_About this exercise_
Count the lines in the records below that contain the word "false", and give that figure alone.

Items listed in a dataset

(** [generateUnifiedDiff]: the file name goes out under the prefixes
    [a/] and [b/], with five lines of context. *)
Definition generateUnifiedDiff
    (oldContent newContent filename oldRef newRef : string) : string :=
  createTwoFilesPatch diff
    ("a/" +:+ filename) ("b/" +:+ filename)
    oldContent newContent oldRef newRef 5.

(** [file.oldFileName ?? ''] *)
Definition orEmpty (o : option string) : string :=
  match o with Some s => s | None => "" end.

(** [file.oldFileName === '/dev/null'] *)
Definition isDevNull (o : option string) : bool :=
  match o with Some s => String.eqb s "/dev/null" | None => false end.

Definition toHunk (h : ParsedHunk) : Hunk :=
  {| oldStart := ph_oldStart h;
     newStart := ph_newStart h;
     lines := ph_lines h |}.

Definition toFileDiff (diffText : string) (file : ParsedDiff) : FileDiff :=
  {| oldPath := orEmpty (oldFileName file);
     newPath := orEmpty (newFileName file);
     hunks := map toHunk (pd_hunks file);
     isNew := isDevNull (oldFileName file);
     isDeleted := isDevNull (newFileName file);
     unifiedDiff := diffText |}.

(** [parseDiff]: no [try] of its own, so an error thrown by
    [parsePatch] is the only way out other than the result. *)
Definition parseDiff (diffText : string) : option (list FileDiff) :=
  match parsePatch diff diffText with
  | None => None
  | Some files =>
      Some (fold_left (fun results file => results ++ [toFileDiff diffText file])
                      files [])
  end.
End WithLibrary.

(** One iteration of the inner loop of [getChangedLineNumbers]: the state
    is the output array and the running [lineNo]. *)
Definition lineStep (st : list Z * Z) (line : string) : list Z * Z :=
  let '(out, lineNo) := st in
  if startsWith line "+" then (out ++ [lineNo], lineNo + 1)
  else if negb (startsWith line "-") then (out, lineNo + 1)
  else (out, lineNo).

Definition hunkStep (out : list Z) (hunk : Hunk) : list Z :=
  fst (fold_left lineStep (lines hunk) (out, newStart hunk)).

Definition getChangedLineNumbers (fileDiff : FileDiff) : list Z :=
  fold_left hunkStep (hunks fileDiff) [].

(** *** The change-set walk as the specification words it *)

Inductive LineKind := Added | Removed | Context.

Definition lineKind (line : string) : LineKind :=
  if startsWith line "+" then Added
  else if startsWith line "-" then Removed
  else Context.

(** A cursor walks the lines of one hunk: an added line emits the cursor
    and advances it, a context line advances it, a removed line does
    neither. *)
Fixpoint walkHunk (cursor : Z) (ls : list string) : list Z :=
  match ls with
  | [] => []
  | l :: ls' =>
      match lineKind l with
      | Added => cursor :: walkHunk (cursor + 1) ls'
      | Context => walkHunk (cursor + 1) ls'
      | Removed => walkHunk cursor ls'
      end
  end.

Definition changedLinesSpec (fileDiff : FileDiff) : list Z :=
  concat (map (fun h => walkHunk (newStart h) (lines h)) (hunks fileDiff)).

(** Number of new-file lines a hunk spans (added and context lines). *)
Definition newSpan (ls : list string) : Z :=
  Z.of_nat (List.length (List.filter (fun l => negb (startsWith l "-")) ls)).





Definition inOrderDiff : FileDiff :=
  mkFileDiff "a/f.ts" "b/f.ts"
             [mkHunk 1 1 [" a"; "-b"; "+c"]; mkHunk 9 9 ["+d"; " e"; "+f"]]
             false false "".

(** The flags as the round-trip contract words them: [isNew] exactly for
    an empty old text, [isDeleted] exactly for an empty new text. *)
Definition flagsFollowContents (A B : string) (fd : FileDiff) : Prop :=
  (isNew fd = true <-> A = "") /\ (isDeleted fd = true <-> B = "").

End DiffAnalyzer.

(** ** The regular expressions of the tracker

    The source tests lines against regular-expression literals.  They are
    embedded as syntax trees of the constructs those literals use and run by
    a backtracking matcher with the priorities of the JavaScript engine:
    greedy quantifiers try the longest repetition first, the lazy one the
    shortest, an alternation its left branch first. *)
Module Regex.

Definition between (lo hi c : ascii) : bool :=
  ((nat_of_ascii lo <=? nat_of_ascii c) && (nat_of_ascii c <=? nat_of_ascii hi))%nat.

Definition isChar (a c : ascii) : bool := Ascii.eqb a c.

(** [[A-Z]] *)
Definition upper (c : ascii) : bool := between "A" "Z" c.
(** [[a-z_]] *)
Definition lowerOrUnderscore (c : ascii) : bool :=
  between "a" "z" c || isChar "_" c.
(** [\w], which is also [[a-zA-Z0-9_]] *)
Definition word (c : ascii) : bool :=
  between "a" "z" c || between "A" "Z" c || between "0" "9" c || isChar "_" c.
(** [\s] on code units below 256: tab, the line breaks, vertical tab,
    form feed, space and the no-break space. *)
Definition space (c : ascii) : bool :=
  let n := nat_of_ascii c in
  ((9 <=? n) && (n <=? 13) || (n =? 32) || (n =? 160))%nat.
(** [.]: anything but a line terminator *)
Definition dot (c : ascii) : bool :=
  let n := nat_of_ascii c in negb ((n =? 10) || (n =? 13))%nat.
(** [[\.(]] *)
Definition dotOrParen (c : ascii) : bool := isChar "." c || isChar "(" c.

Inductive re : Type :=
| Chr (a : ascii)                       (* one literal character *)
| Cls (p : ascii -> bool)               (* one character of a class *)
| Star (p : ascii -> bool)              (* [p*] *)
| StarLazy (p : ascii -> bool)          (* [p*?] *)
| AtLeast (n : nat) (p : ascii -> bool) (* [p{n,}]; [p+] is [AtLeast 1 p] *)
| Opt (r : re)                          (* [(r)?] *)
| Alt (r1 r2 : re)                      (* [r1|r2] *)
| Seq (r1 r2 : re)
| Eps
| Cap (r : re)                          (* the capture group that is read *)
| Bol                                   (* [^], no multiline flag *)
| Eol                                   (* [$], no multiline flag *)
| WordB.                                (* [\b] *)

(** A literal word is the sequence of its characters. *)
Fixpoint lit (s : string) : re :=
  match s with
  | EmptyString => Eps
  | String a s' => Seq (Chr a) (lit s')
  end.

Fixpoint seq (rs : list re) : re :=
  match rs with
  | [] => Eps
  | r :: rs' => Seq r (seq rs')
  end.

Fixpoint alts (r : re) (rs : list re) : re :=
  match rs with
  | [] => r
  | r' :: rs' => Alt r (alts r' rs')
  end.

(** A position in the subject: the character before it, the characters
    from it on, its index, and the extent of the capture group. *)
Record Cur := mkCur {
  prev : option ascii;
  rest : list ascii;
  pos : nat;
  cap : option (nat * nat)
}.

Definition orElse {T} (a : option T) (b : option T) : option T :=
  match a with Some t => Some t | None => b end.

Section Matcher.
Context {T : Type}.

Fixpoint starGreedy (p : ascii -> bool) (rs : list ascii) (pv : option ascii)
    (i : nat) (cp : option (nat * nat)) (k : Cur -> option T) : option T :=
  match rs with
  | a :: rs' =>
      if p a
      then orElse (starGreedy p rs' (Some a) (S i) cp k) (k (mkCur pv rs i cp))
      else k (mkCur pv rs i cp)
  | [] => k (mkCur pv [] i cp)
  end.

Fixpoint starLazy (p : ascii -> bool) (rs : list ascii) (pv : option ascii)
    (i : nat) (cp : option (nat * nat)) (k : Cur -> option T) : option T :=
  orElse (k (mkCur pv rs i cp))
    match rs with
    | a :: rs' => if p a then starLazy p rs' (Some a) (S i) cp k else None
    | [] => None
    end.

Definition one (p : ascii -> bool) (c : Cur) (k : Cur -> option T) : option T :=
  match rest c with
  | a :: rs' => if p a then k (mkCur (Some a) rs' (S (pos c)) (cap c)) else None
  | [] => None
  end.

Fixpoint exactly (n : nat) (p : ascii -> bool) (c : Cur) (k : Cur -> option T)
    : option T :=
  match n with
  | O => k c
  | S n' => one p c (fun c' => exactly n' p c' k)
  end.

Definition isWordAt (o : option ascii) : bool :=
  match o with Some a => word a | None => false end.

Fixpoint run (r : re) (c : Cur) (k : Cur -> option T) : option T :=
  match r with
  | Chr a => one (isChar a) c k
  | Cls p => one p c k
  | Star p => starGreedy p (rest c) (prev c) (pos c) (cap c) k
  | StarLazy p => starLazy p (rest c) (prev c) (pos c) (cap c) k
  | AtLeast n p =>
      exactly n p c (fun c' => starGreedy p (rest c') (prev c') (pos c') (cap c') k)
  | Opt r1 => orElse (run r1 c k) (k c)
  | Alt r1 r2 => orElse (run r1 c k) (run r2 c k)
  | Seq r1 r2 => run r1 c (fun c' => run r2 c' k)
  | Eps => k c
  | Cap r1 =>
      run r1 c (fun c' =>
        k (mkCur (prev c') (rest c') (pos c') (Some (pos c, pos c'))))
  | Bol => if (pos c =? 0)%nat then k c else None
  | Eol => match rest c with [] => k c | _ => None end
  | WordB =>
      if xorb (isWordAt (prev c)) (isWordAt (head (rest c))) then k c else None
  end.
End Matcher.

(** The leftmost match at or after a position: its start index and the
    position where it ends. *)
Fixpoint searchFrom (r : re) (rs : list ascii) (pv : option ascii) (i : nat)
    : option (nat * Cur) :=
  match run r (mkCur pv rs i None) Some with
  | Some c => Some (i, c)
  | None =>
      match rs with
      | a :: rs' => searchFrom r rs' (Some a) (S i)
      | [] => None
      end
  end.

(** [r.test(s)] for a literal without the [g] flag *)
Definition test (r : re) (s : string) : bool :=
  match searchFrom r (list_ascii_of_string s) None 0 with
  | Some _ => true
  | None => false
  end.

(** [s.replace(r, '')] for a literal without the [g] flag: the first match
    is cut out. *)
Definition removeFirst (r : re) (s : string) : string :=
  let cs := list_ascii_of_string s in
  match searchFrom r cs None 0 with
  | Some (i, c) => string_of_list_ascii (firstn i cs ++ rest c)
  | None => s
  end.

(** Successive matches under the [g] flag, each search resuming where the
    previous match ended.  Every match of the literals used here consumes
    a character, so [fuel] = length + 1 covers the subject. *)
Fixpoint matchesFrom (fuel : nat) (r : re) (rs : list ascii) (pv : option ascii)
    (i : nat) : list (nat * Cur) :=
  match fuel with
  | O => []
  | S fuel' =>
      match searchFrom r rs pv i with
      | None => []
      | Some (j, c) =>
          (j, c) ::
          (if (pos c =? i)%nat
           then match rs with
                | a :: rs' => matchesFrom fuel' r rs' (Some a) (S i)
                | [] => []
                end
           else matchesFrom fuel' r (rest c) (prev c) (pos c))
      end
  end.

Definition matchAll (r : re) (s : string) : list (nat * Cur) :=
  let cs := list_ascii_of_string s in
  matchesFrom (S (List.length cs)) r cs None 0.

_Answer space_
4